(Saved data entries)

::::

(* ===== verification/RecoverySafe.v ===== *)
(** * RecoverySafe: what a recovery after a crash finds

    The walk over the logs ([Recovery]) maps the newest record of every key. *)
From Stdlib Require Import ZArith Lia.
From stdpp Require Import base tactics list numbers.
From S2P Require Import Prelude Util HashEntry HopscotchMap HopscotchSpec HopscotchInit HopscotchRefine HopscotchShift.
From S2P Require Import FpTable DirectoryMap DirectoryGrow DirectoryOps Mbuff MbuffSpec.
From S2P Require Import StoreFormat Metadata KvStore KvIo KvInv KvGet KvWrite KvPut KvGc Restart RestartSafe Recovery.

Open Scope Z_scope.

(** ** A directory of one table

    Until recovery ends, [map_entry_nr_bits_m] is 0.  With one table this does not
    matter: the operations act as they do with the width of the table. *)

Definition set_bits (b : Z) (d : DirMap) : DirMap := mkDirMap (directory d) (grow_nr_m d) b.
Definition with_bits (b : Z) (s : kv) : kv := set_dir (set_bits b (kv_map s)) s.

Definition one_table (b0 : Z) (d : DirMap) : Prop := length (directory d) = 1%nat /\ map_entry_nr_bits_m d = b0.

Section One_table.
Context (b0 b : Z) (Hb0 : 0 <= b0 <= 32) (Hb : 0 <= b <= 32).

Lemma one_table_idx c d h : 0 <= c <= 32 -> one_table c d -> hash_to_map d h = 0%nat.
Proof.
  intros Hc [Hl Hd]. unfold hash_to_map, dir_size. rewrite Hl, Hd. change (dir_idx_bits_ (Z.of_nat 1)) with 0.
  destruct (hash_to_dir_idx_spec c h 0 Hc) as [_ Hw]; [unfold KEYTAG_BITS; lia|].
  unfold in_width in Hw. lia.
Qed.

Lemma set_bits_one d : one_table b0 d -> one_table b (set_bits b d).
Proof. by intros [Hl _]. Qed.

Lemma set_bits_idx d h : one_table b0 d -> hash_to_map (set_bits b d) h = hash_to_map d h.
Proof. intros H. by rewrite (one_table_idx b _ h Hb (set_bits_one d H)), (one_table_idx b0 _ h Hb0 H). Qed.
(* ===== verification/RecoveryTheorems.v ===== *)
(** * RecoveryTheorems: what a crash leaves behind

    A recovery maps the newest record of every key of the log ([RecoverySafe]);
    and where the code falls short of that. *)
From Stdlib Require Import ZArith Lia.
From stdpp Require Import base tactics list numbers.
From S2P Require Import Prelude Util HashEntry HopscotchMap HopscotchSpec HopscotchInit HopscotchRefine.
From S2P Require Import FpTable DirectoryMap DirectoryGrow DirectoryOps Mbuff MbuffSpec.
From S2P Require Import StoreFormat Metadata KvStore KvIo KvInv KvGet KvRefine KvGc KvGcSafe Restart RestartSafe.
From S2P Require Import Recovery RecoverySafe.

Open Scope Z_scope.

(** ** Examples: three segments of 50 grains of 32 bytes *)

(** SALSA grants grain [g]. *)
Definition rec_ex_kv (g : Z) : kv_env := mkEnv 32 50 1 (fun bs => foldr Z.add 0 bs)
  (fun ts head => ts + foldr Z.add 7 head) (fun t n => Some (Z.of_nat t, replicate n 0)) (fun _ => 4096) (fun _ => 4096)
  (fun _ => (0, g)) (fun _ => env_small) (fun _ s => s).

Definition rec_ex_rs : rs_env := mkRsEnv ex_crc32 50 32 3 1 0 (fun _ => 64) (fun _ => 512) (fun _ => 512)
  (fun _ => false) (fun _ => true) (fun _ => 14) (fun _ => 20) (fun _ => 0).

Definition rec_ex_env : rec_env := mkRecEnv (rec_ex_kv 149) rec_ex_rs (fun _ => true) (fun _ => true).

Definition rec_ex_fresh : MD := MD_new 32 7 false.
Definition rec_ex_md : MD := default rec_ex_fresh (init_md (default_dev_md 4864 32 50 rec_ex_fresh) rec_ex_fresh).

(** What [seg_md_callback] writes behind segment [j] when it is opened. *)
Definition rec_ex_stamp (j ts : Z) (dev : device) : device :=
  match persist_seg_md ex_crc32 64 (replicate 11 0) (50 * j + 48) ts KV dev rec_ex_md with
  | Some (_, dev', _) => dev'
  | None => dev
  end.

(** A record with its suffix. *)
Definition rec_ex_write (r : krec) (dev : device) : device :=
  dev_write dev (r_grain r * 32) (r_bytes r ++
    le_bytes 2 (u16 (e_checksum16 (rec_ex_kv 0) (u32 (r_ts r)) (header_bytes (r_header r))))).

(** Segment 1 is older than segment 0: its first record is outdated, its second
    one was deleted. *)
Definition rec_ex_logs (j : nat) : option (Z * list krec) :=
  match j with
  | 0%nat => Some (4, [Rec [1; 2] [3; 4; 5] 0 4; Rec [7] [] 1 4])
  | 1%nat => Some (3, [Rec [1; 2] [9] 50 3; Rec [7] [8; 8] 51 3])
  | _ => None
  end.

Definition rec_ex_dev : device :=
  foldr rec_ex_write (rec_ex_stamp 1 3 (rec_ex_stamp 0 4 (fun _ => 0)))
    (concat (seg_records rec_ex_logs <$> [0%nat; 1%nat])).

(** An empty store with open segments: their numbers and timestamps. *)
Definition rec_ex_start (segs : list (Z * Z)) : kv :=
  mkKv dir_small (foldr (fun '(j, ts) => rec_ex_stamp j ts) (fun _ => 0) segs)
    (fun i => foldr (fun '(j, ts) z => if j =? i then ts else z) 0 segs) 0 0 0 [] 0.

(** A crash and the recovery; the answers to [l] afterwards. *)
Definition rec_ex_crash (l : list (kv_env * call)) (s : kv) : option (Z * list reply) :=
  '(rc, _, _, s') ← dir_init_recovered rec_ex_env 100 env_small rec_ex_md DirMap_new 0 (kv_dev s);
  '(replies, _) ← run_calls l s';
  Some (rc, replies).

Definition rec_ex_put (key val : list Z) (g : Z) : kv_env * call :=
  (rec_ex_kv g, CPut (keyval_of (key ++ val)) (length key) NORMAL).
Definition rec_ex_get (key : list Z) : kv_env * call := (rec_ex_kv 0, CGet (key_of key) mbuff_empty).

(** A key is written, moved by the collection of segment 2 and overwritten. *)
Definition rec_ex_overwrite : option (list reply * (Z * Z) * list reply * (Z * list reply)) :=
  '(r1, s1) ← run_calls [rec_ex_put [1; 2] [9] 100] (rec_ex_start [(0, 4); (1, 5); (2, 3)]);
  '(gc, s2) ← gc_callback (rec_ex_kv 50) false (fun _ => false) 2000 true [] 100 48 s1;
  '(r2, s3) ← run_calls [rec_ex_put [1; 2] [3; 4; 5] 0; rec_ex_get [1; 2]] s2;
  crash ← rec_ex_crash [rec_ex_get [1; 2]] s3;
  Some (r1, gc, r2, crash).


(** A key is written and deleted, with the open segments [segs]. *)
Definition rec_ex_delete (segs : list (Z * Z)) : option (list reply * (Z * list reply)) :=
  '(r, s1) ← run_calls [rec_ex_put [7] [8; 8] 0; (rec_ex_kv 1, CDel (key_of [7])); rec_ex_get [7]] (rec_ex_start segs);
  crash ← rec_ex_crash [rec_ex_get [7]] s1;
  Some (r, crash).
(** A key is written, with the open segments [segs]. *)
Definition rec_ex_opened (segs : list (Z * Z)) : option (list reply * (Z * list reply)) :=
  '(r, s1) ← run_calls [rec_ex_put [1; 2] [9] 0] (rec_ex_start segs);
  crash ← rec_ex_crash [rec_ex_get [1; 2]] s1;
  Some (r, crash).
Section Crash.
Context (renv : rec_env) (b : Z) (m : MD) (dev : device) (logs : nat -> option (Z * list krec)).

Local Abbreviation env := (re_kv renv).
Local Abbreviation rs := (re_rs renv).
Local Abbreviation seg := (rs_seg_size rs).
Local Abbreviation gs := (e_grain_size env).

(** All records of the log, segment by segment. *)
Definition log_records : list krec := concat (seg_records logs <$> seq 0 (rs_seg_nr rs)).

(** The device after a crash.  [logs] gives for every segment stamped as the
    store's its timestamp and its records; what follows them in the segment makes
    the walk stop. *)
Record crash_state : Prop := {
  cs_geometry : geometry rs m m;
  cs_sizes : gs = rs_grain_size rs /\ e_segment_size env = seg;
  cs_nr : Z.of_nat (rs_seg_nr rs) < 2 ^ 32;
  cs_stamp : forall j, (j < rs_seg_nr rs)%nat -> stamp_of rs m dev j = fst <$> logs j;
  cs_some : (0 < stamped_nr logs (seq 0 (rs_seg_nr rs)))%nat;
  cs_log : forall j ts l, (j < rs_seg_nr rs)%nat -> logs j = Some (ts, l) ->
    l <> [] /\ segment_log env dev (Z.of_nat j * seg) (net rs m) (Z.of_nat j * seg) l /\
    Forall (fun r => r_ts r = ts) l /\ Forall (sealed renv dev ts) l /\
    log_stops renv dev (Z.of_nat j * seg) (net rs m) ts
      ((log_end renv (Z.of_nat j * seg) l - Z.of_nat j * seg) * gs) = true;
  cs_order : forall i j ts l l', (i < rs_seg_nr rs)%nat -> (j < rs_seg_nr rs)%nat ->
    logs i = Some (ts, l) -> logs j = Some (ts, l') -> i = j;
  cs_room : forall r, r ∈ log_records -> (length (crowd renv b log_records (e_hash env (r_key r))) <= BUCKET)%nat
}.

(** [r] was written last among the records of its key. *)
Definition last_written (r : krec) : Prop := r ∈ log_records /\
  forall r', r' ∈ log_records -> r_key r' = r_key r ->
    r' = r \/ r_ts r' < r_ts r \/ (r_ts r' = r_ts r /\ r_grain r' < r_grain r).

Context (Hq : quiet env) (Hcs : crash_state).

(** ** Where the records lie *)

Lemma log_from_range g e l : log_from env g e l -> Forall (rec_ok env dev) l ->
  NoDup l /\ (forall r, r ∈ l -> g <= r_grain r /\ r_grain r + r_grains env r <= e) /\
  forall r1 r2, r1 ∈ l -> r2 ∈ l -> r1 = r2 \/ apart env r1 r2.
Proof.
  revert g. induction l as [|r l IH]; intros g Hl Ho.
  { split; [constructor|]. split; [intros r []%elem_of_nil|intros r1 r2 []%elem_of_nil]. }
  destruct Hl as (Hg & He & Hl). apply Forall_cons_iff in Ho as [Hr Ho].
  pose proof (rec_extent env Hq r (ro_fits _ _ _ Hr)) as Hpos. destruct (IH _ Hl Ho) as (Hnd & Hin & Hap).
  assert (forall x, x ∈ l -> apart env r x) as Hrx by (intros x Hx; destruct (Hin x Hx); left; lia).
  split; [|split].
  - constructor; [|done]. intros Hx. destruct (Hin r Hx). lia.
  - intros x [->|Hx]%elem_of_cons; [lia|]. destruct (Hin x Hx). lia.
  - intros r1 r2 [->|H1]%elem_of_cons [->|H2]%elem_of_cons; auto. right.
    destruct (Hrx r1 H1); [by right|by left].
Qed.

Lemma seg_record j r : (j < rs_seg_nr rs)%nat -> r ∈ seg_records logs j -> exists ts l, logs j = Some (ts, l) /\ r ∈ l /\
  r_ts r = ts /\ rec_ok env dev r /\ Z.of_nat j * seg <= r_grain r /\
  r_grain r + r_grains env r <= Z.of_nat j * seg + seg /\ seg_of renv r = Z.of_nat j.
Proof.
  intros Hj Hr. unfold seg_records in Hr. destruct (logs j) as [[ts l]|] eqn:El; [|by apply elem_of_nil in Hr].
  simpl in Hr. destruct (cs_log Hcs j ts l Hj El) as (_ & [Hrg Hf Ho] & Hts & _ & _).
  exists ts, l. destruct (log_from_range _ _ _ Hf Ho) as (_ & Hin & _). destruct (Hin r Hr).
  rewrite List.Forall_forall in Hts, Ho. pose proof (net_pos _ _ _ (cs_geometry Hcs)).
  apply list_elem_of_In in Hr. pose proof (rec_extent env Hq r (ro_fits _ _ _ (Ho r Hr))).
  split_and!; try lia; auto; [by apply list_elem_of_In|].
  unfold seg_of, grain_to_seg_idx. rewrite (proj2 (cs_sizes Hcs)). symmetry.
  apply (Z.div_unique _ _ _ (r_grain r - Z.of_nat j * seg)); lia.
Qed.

::::

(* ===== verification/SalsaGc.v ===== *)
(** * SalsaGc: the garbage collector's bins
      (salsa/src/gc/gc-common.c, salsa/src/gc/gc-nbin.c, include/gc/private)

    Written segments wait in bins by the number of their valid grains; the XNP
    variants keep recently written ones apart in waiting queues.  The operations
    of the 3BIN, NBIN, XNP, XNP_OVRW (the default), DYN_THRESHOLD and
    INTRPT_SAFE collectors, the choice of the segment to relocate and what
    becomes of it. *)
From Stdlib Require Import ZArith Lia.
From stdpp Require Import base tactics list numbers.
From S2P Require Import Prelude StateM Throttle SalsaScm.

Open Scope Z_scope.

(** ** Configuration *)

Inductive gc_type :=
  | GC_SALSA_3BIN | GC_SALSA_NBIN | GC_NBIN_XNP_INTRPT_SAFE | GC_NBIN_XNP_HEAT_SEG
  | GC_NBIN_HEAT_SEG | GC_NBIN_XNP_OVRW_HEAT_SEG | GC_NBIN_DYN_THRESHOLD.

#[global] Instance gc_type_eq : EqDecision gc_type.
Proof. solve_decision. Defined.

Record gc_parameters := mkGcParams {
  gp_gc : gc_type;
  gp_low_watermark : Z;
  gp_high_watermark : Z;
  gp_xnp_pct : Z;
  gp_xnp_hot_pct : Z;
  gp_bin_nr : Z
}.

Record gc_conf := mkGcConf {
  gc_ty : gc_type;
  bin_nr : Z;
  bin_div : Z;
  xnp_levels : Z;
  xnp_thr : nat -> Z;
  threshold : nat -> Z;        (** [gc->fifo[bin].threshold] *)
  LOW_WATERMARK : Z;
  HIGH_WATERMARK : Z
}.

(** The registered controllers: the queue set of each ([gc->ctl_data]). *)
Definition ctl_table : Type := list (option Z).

::::

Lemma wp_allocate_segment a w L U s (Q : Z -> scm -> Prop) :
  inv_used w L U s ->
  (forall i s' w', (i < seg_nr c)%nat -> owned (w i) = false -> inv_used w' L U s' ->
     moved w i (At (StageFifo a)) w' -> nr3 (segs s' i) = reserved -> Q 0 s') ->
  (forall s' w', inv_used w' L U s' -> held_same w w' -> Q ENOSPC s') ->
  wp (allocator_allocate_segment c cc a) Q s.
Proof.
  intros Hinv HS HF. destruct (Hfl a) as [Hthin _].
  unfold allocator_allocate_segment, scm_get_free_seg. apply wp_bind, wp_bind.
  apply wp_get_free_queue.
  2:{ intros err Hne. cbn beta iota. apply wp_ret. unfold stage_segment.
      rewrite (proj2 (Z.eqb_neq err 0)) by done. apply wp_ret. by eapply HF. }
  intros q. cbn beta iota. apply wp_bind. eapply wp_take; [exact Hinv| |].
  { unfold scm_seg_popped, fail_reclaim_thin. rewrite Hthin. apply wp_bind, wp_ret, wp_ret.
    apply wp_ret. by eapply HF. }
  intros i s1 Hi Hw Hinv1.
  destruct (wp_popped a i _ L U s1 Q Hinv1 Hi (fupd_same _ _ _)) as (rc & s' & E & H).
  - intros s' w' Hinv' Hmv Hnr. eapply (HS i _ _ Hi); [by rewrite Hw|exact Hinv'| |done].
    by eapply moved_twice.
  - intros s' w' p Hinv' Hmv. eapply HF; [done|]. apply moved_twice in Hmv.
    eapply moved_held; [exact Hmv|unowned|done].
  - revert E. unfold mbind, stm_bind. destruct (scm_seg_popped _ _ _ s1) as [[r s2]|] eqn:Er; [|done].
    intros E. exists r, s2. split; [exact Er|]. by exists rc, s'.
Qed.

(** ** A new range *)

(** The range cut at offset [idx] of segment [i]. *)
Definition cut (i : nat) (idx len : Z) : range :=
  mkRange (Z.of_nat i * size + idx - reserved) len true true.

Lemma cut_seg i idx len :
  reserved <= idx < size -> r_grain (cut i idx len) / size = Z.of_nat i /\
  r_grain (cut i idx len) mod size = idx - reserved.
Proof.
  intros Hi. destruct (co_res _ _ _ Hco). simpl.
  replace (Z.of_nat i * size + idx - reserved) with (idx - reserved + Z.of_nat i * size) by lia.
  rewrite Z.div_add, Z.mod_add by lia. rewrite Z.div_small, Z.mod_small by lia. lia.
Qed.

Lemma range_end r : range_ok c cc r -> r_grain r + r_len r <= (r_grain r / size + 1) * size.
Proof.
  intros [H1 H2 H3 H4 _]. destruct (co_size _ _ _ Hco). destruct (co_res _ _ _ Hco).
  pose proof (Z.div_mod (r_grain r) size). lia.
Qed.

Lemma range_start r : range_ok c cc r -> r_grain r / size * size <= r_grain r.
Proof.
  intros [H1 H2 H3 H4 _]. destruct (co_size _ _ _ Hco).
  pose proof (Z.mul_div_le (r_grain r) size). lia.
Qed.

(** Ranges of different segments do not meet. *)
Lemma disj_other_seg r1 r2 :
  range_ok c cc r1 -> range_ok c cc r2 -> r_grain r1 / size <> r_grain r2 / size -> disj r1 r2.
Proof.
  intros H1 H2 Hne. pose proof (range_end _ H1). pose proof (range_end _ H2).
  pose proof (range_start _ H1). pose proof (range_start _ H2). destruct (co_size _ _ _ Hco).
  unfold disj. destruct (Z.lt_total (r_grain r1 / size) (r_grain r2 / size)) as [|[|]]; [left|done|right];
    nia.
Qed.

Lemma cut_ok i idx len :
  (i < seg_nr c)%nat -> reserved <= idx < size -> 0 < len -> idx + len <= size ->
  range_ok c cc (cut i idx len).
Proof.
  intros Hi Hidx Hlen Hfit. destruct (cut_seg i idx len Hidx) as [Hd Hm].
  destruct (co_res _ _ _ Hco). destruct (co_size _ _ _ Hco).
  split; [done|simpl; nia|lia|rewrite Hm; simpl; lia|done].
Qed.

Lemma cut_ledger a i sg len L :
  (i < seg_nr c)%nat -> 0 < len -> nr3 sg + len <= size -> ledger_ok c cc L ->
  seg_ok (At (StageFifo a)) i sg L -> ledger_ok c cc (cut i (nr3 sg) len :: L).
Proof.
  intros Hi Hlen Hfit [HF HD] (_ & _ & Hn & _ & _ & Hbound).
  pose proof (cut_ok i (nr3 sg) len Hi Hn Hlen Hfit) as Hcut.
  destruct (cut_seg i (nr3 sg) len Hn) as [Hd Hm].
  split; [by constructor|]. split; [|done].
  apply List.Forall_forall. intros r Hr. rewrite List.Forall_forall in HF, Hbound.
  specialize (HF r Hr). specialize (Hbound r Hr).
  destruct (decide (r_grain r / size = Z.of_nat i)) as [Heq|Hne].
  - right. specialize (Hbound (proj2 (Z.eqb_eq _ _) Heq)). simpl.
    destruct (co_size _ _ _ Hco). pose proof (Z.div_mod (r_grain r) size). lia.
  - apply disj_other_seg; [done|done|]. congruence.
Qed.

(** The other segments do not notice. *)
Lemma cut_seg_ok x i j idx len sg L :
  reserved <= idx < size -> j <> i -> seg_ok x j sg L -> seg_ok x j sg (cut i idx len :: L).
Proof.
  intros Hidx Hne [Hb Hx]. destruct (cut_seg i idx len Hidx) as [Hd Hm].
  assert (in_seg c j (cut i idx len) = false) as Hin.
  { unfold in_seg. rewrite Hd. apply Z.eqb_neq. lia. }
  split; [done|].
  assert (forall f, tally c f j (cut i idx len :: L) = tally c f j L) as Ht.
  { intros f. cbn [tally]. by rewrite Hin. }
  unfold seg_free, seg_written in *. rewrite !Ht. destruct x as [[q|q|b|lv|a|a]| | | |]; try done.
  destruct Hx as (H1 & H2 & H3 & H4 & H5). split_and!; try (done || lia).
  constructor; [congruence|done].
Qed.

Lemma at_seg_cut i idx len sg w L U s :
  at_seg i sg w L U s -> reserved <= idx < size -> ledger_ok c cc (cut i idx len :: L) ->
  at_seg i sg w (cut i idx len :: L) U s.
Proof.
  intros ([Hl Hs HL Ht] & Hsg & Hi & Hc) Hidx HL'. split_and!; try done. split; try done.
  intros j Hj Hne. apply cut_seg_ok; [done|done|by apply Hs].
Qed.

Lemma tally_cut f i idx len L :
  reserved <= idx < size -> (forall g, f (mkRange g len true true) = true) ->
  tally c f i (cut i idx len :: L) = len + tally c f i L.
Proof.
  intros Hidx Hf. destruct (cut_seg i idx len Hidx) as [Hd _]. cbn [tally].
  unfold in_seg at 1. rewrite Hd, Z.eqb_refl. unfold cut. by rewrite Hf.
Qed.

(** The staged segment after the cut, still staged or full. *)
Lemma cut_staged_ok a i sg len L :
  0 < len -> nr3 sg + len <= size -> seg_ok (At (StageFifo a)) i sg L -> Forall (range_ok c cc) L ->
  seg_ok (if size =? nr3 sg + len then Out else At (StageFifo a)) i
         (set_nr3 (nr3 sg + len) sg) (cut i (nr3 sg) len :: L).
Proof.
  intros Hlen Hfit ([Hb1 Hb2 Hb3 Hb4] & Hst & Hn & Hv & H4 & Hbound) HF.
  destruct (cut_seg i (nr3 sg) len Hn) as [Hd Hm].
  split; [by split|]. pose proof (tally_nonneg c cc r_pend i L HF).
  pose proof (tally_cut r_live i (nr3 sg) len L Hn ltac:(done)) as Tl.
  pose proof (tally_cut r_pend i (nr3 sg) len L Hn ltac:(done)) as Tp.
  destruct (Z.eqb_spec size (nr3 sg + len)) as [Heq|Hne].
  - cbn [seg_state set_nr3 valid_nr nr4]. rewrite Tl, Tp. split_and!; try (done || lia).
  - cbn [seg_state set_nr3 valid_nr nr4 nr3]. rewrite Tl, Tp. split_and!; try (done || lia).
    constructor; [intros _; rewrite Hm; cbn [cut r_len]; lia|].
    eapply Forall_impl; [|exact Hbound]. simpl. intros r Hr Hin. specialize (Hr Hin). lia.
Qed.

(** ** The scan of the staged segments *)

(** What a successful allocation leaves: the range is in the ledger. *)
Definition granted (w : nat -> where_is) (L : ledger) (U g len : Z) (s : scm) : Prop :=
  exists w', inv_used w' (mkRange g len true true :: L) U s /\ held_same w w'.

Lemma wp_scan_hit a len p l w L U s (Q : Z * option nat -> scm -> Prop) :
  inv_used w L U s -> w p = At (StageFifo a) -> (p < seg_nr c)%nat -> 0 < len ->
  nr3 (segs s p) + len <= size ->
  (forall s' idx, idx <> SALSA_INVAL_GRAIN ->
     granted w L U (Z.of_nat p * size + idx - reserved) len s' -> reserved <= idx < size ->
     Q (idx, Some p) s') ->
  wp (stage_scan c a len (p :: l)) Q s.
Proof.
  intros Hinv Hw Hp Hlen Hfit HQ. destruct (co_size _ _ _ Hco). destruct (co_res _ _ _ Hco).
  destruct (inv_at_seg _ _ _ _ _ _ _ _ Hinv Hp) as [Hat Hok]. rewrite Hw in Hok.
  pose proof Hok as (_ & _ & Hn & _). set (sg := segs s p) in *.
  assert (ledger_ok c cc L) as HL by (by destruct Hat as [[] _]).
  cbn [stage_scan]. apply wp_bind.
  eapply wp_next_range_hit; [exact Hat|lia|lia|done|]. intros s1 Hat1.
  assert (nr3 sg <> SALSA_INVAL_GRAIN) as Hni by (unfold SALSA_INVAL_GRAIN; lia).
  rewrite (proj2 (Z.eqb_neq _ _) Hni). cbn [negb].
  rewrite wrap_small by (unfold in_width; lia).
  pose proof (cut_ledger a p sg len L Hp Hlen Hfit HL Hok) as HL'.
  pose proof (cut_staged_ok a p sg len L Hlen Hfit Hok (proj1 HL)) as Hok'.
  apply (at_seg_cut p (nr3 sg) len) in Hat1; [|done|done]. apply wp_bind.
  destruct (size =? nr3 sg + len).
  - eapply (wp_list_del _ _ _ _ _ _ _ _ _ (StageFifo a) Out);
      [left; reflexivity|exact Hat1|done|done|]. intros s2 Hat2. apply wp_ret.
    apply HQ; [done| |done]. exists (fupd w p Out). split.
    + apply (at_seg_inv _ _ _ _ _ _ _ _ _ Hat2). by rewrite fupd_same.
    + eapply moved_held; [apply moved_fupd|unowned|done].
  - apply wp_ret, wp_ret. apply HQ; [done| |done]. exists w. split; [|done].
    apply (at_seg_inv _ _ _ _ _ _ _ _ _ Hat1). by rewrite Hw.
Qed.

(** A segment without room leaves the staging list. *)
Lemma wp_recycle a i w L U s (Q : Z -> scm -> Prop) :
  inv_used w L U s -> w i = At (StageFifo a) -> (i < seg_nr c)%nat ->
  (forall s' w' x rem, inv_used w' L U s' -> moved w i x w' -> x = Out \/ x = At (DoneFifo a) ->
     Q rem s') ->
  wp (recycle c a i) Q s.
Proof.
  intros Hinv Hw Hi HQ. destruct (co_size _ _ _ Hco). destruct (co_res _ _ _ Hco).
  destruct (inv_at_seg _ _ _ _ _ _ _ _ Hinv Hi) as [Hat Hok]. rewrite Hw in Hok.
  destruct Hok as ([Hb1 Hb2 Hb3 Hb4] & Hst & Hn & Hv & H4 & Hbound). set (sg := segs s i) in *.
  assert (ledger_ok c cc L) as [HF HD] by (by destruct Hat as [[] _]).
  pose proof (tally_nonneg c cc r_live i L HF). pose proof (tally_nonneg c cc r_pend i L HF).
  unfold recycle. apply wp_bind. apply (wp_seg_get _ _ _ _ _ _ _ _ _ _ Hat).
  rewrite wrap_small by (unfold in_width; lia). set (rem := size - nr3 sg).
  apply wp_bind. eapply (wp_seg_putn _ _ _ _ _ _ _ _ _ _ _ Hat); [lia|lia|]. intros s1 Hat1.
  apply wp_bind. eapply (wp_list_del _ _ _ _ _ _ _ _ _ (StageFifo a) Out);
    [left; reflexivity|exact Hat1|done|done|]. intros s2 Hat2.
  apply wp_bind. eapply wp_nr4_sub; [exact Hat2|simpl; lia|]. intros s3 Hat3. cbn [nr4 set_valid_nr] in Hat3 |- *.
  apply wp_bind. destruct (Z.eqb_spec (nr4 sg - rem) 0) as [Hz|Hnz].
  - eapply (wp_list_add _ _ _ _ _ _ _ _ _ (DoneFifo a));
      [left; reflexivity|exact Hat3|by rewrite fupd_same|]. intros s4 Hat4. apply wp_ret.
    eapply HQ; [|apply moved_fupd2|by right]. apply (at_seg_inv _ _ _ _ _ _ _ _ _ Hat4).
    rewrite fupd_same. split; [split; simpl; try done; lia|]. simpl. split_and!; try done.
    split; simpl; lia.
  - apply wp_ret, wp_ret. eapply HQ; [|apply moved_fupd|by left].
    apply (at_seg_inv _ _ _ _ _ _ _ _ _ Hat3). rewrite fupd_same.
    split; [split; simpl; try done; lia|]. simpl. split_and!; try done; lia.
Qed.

::::

* **ABOUT THIS EXERCISE**: Please copy the lines above from the line with "cs_order : forall" up to and including the line with "revert g. induction", exactly as written and with nothing else.

* **SOLUTION TO THIS PROBLEM**:
  cs_order : forall i j ts l l', (i < rs_seg_nr rs)%nat -> (j < rs_seg_nr rs)%nat ->
    logs i = Some (ts, l) -> logs j = Some (ts, l') -> i = j;
  cs_room : forall r, r ∈ log_records -> (length (crowd renv b log_records (e_hash env (r_key r))) <= BUCKET)%nat
}.

(** [r] was written last among the records of its key. *)
Definition last_written (r : krec) : Prop := r ∈ log_records /\
  forall r', r' ∈ log_records -> r_key r' = r_key r ->
    r' = r \/ r_ts r' < r_ts r \/ (r_ts r' = r_ts r /\ r_grain r' < r_grain r).

Context (Hq : quiet env) (Hcs : crash_state).

(** ** Where the records lie *)

Lemma log_from_range g e l : log_from env g e l -> Forall (rec_ok env dev) l ->
  NoDup l /\ (forall r, r ∈ l -> g <= r_grain r /\ r_grain r + r_grains env r <= e) /\
  forall r1 r2, r1 ∈ l -> r2 ∈ l -> r1 = r2 \/ apart env r1 r2.
Proof.
  revert g. induction l as [|r l IH]; intros g Hl Ho.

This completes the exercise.